Preparing for an Aerial Spray

Residents are unlikely to experience any adverse health effects from exposure to Btk, and no special precautions are necessary or required. However, if you live adjacent to one of the woodlots being treated and you have concerns about exposure, you may take reasonable precautions such as:

    • Remaining indoors for 30 minutes after spraying to allow the droplets to settle on tree leaves
    • Bringing laundry, toys, and pets indoors before spraying starts
    • Practicing good personal hygiene such as washing hands after outdoor activities
    • Covering pools and outdoor furniture, BBQs, etc, and rinsing them off with water after spraying
    • Keeping windows and doors closed during the spraying
    • Disconnecting any roof collecting cisterns

Norfolk County has considered the proposed spray locations in relation to adjacent private land uses.

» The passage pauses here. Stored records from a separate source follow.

(* ===== verification/AdminProps.v ===== *)
(** * The control plane: its theorems

    The audit log is complete; a tenant-scoped key neither changes nor learns
    anything of another tenant and cannot mint more than it has; the stored
    configuration is valid; a deleted tenant leaves nothing behind; a minted
    secret authenticates. *)

From S2P Require Import Prelude GoStrings GoTime GoFloat Calendar GoFormat ApiErr StoreTypes Keys Json Memory MemoryFacts MemoryProps Provider Breaker Catalog Resolve Dispatch Cache Config Limits Quota Middleware Page Capture Events Server Data Admin AdminFacts.
From Stdlib Require Import Ascii.

#[local] Open Scope Z_scope.
#[local] Open Scope stdpp_scope.

(** ** Invariants and views *)

Section views.
Context `{Unicode} `{Crypto} {A : Type}.

Definition cache_fine (c : option Cache) : Prop :=
  match c with Some c => cache_ok c ∧ bounded c | None => True end.

Record server_ok (s : Server A) : Prop := {
  so_store : mem_ok (sv_Store s);
  so_cache : cache_fine (sv_cache s)
}.

(** What the store holds about a tenant. *)
Record store_same (t : string) (m m' : Memory) : Prop := {
  ss_tenant : GetTenant m' t = GetTenant m t;
  ss_keys : ListAPIKeys m' t = ListAPIKeys m t;
  ss_providers : ListProviders m' t = ListProviders m t;
  ss_aliases : ListAliases m' t = ListAliases m t;
  ss_routes : ListRoutes m' t = ListRoutes m t;
  ss_webhooks : ListWebhooks m' t = ListWebhooks m t;
  ss_events : ListEvents m' t = ListEvents m t;
  ss_quotas k : GetQuota m' t k = GetQuota m t k;
  ss_usage since until : Memory.Usage m' t since until = Memory.Usage m t since until
}.

(** The cached answers of a tenant. *)
Definition cached (t : string) (c : option Cache) : list item :=
  match c with Some c => List.filter (λ it, bool_decide (it_tenant it = t)) (c_order c) | None => [] end.

(** What the server holds about it: its data, its catalog, its cached answers, its
    captures and its quota positions. The breaker, the limiter, the webhook queue
    and the audit log, which is one for all tenants, are not part of it. *)
Record same_view (t : string) (s s' : Server A) : Prop := {
  sv_same_store : store_same t (sv_Store s) (sv_Store s');
  sv_same_catalog : state (sv_Catalog s') t = state (sv_Catalog s) t;
  sv_same_cache : cached t (sv_cache s') = cached t (sv_cache s);
  sv_same_captures : cs_byTenant (sv_captures s') !! t = cs_byTenant (sv_captures s) !! t;
  sv_same_quotas scope : sc_tenantID scope = t →
    qc_entries (qs_quotas (sv_quotas s')) !! cacheKey scope
    = qc_entries (qs_quotas (sv_quotas s)) !! cacheKey scope
}.

#[export] Instance store_same_pre t : PreOrder (store_same t).
Proof.
  split; [by split|]. intros m1 m2 m3 [] []. split; intros; etrans; eauto.
Qed.

#[export] Instance same_view_pre t : PreOrder (same_view t).
Proof.
  split; [by split|]. intros s1 s2 s3 [S1 C1 K1 P1 Q1] [S2 C2 K2 P2 Q2]. split.
  - by trans (sv_Store s2).
  - congruence.
  - congruence.
  - congruence.
  - intros scope E. by rewrite Q2, Q1.
Qed.

Lemma CFlush_cached c t t' : cache_fine c →
  cache_fine (CFlush c t).2 ∧ cached t (CFlush c t).2 = [] ∧
  (t' ≠ t → cached t' (CFlush c t).2 = cached t' c).
Proof.
  destruct c as [c|]; [|done]. intros [Hok Hb].
  destruct (CFlush_ok c t Hok Hb) as (c' & -> & H1 & H2 & _ & _ & Ho). simpl. rewrite Ho. clear Ho Hok Hb.
  split; [done|split].
  - induction (c_order c) as [|x l IH]; simpl; [done|].
    destruct (decide (it_tenant x = t)) as [E|E].
    + rewrite (bool_decide_eq_true_2 _ E). exact IH.
    + rewrite (bool_decide_eq_false_2 _ E). simpl. by rewrite (bool_decide_eq_false_2 _ E).
  - intros Hne. induction (c_order c) as [|x l IH]; simpl; [done|].
    destruct (decide (it_tenant x = t)) as [E|E].
    + rewrite (bool_decide_eq_true_2 _ E), bool_decide_eq_false_2 by congruence. exact (IH).
    + rewrite (bool_decide_eq_false_2 _ E). simpl. by rewrite IH.
Qed.

Lemma step_ok s o : server_ok s → (∀ m, store_op o = Some m → fresh_op (sv_Store s) m) →
  server_ok (apply_sop s o).
Proof.
  intros [Hm Hc] Hf. destruct o; split; simpl; try done; [by apply apply_mop_ok; auto|].
  by apply (CFlush_cached (sv_cache s) tenantID "").
Qed.

(** An operation about one tenant does not touch another. *)
Definition sop_tenant (o : sop) : option string :=
  match o with
  | SStore o => op_tenant o
  | SCatalog t _ _ _ | SQuota t | SCache t | SCapture t => Some t
  | SQueue _ => None
  end.

Lemma step_same s o t u : server_ok s → (∀ m, store_op o = Some m → fresh_op (sv_Store s) m) →
  sop_tenant o = Some u → t ≠ u → str_has zero t = false → str_has zero u = false →
  same_view t s (apply_sop s o).
Proof.
  intros [Hm Hc] Hf Ho Hne Ht Hu.
  destruct o as [o|t' snap log polls|t'|t'|t'|d]; simpl in Ho; simplify_eq; split; simpl; try done.
  - assert (op_tenant o ≠ Some t) as Hno by congruence.
    assert (∀ t', op_tenant o = Some t' → str_has zero t' = false) as Hz by (intros; congruence).
    destruct (fields_frame (sv_Store s) o t Hno) as (E1 & E2 & E3 & E4 & E5 & E6 & E7).
    pose proof (apply_mop_ok _ o Hm (Hf _ eq_refl)) as Hm'.
    split; intros; unfold GetTenant, ListProviders, ListAliases, ListRoutes, ListWebhooks, ListEvents,
      GetQuota, Memory.Usage, at_key; rewrite ?E1, ?E2, ?E3, ?E4, ?E5, ?E6, ?E7; try done.
    + apply ListAPIKeys_ext; [apply Hm'|apply Hm|]. intros k Hk. symmetry.
      apply live_iff; [done|by apply Hf|congruence].
    + by rewrite (quotas_frame (sv_Store s) o t k).
  - unfold state. simpl. by rewrite lookup_insert_ne.
  - intros scope E. by apply QuotaFacts.invalidate_drops_the_tenant; rewrite ?E.
  - by apply (CFlush_cached (sv_cache s) u t).
  - unfold CapFlush. destruct (cs_byTenant _ !! u); simpl; [by rewrite lookup_delete_ne|done].
Qed.

Lemma run_same s ops t u : server_ok s → fresh_ops (sv_Store s) (omap store_op ops) →
  Forall (λ o, sop_tenant o = Some u) ops → t ≠ u → str_has zero t = false → str_has zero u = false →
  same_view t s (run_sop s ops) ∧ server_ok (run_sop s ops).
Proof.
  intros Hs Hf HF Hne Ht Hu. revert s Hs Hf.
  induction HF as [|o ops Ho HF IH]; intros s Hs Hf; simpl; [done|].
  assert (∀ m, store_op o = Some m → fresh_op (sv_Store s) m) as Hfo.
  { intros m E. simpl in Hf. rewrite E in Hf. by destruct Hf. }
  destruct (IH (apply_sop s o)) as [Hv Hok].
  - by apply step_ok.
  - simpl in Hf. destruct o; simpl in *; try done. by destruct Hf.
  - split; [|done]. etrans; [by eapply step_same|done].
Qed.

Lemma run_ok s ops : server_ok s → fresh_ops (sv_Store s) (omap store_op ops) → server_ok (run_sop s ops).
Proof.
  revert s. induction ops as [|o ops IH]; intros s Hs Hf; [done|].
  apply (IH (apply_sop s o)).
  - apply step_ok; [done|]. intros m E. simpl in Hf. rewrite E in Hf. by destruct Hf.
  - simpl in Hf. destruct o; simpl in *; try done. by destruct Hf.
Qed.
End views.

Where proposed spray locations are adjacent to residential areas, the residential area has been buffered by approximately 100 meters, meaning no spraying will occur within 100 meters of a residence.

Access to County-owned woodlots being treated will be restricted during application operations.



Follow-up activities

Later in the summer, after the spray has been completed, County staff will conduct post-treatment monitoring surveys in order to determine the overall success of the spray. Eggs mass surveys may also be conducted later in the fall to determine what the expected gypsy moth population will be in these woodlots next year (2022).



Timing of the Control

The timing of the control is dictated by the development of the gypsy moth larvae and the development of the leaves on the trees. There must be an adequate leaf surface for the pesticide to be applied to, and the larvae must be actively feeding to ingest the pesticide.

Spraying must also take place with low wind and high humidity conditions, typically in the early morning or mid-evening. There will be two applications approximately 1 week apart.

The spray may take place from mid-May to early June. Best estimates at this time indicate the spray may take place anytime after May 10, 2021.

A sign will be posted at the entrance of the property to notify the public of the spraying in the County woodlots.


The application of the pesticide will be completed by Zimmer Air Services Inc.